The audit, which relies on federal tax returns, estimates that if the SALT limits had been in place in 2017, 10.8 million tax filers would have lost a combined $323 billion in deductions. Auditors estimate similar results in tax year 2018, where more than 10 million taxpayers will be unable to fully deduct their state and local taxes, the report said.
(Excerpt) Read more at newsday.com ...
Pain is a fine teacher.
L
I’m starting to get teary eyed . . no . . wait . I’m okay. I’m going to be alright.
Florida kid with a vacation home - it’ll whack me for about $500-1000. Yea, whatever. It’s worth it!
This is going to be a negative for me personally since I, and American, live in the PRK. I don’t care. Do it.
How many of those 10.8 million tax payers will have a lower tax because of the lower rates and higher standard deduction?
A little history.
At one time all personal interest expense was an itemized deduction.
Then it was limited to just interest for your house. rational for this was too much inflation from personal borrowing. The result of this was everyone shifted debt to house loans which may have been what the bankers lobbied for to compete with credit cards. So now everyone is leveraged on their house debt.
One effect of this new rule is that people will focus on paying down their house debt as it is not as deductible. In general, that is a good thing.
SALT = State And Local TAXES. Not interest on debt
SALT = State And Local TAXES. Not interest on debt
Gee, that’s rough.
I think everyone should have to write a check for all the taxes they’re paying each year, so they can WATCH the money being taken away.

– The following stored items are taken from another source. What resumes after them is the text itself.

(* ===== verification/Tls.v ===== *)
(** * internal/redis/client.go: NewTLSConfig

    The TLS configuration of the client from PEM files.  The files are read
    by calls ([tls.LoadX509KeyPair], [os.ReadFile]); the pool of x509 is the
    parameter [X509]. *)

From S2P Require Import Prelude Go Effects Client.

Local Open Scope Z_scope.

(** crypto/tls and crypto/x509: certificates with their key, and pools. *)
Class X509 := {
  Certificate : Type;
  CertPool : Type;
  NewCertPool : CertPool;
  (** the pool with the certificates found, and whether there was any *)
  AppendCertsFromPEM : CertPool → string → CertPool * bool
}.

Section tls.
Context {X : X509}.

Inductive file_op := LoadX509KeyPair (certFile keyFile : string) | ReadFile (name : string).

Definition file_ans (o : file_op) : Type :=
  match o with LoadX509KeyPair _ _ => result Certificate | ReadFile _ => result string end.

Definition FileSig : sig := {| op := file_op; ans := file_ans |}.

(** [tls.Config], the fields the code sets. *)
Record Config := { Certificates : list Certificate; RootCAs : CertPool; MinVersion : Z }.

(** [tls.VersionTLS12] *)
Definition VersionTLS12 : Z := 771.

Definition NewTLSConfig (certFile keyFile caFile : string) : prog FileSig (result Config) :=
  cert ←? call (S := FileSig) (LoadX509KeyPair certFile keyFile)
    orelse (λ e, Errorf "loading TLS key pair: %w" [AErr e]);
  caPEM ←? call (S := FileSig) (ReadFile caFile)
    orelse (λ e, Errorf "reading CA certificate: %w" [AErr e]);
  match AppendCertsFromPEM NewCertPool caPEM with
  | (_, false) => mret (Fail (Errorf "failed to parse CA certificate" []))
  | (pool, true) =>
      mret (Ok {| Certificates := [cert]; RootCAs := pool; MinVersion := VersionTLS12 |})
  end.

Definition loaded (certFile keyFile : string) (r : result Certificate) : event FileSig :=
  Ev (S := FileSig) (LoadX509KeyPair certFile keyFile) r.
Definition read (name : string) (r : result string) : event FileSig := Ev (S := FileSig) (ReadFile name) r.

(** Every error on the way to a TLS configuration is reported, wrapped
    with what failed, and nothing is read after it; a configuration is only
    returned with the key pair of the two files, with exactly the
    certificates of the CA file as roots (at least one), and for TLS 1.2 or
    later. *)
Lemma NewTLSConfig_errors certFile keyFile caFile t out :
  exec (NewTLSConfig certFile keyFile caFile) t out ↔
    (∃ e, t = [loaded certFile keyFile (Fail e)]
          ∧ out = Done (Fail (Errorf "loading TLS key pair: %w" [AErr e]))) ∨
    (∃ cert e, t = [loaded certFile keyFile (Ok cert); read caFile (Fail e)]
          ∧ out = Done (Fail (Errorf "reading CA certificate: %w" [AErr e]))) ∨
    (∃ cert pem, t = [loaded certFile keyFile (Ok cert); read caFile (Ok pem)] ∧
       match AppendCertsFromPEM NewCertPool pem with
       | (pool, true) =>
           ∃ c, out = Done (Ok c) ∧ Certificates c = [cert] ∧ RootCAs c = pool ∧ MinVersion c = VersionTLS12
       | (_, false) => out = Done (Fail (Errorf "failed to parse CA certificate" []))
       end).
Proof.
  unfold NewTLSConfig, bind_ok, call, loaded, read. split.
  - intros H. exec_step_ok H; exec_simpl H; [|exec_done H; left; eauto].
    right. exec_step_ok H; exec_simpl H; [|exec_done H; left; eauto].
    right. exists r, r0. destruct (AppendCertsFromPEM NewCertPool r0) as [pool []]; destruct H as [-> ->]; eauto 10.
  - intros [(e & -> & ->)|[(c & e & -> & ->)|(c & pem & -> & H)]].
    + by eexists _, _.
    + eexists _, _. split; [done|]. by eexists _, _.
    + eexists _, _. split; [done|]. eexists _, _. split; [done|]. simpl.
      destruct (AppendCertsFromPEM NewCertPool pem) as [pool []]; [|by rewrite H].
      destruct H as ([cs p v] & -> & H1 & H2 & H3). simpl in *. by subst.
Qed.

End tls.

(** Certificates as text, and a pool as the texts that say they are one. *)
#[local] Instance plain_x509 : X509 :=
  {| Certificate := string; CertPool := list string; NewCertPool := [];
     AppendCertsFromPEM := λ pool pem,
       if has_prefix "-----BEGIN" pem then (pem :: pool, true) else (pool, false) |}.

Lemma NewTLSConfig_errors_witness :
  exec (NewTLSConfig "tls.crt" "tls.key" "ca.crt")
    [loaded "tls.crt" "tls.key" (Ok "pair"); read "ca.crt" (Ok "garbage")]
    (Done (Fail (Errorf "failed to parse CA certificate" []))).
Proof. apply NewTLSConfig_errors. right. right. exists "pair", "garbage". split; reflexivity. Defined.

Right now it’s hidden. They never see that money, so they can’t miss it.
Right now its hidden. They never see that money, so they cant miss it.
Everything worked fine until 1913. We fought wars, we had bank runs, we survived, and never had a debt even near to what we have now. Incrementalism has destroyed this country. Gutless bastards in both parties have set us on a path of unsustainable destruction.
Haven’t heard nuch fron Freepers affected by this.
Would like to hear more from them.
As we said, ping.
It’s affecting the “rich”. If you are paying more than $10K a year in property tax, you MUST be rich!
Oh...wait...this is Jersey!
I remember those Wunceuponatimes.
When the personal (including auto) loan interest deduction ended everyone and his brother applied for a home equity loan or home equity line of credit.
The Feds quickly ended that by limiting the HE deduction to things actually related to the real estate.
Moral: The little guy always gets screwed.
More blue staters will head south. Speed up the already changing dynamics. Red states will be finished off in time.
I lost $10,400 in SALT deductions. My son also turned 19 so I only got a flat $500 for him. Over all it hit me for between $1500 and $2500.
It seems the flat $24,000 standard deduction did not completely help me. It is hard to figure it exact.
Since my son is now in college, I was able to get a $2500 off my taxes this year. So I have made a change to my W-4 to withhold $300 more per month to make sure I do not owe next tax season. I live in Pennsylvania and I am sure people from New York and other high tax states are getting killed. It had to be done so I am not too mad, my former employer (a Wall St bank) kept the tax cut and gave next to nothing to the workers. They also laid off hundreds of workers and I was one of them.
Thanks for your personal account.
It was a good decision IMO, but it did hurt people.
“It is all related.”
How so? So far as I know, mortgage interest on your primary residence is still fully deductible up to $750k, but not your property taxes.
“https://www.yhbcpa.com/tax-consulting/can-i-still-deduct-my-mortgage-interest/"
That’s the kicker here in CA that’s going to wreak havoc with home sales. Example: We have been in our current home for 35 years. It was assessed for property taxation purposes at about $450k in 1983 (we did much of the construction ourselves and it cost us about $325k). Thanks to Prop 13 our annual property taxes are around $7,500. (homes are initially assessed at 1% of their value, and the assessments can only go up a maximum of 2% plus any voter-approved levies), so we still have $2,500. more we can deduct for Sales and other state taxes. But the young couple across the street from us who bought a home that has a value similar to ours, is paying in excess of $20,000., and most likely closer to $23,000. (they purchased the home for $2.1 million). So they have a mortgage that’s probably a lot bigger than ours, and they have at least a $10k deficit in the deductibility of their property taxes. Someone tell me that that’s not a big problem for CA real estate?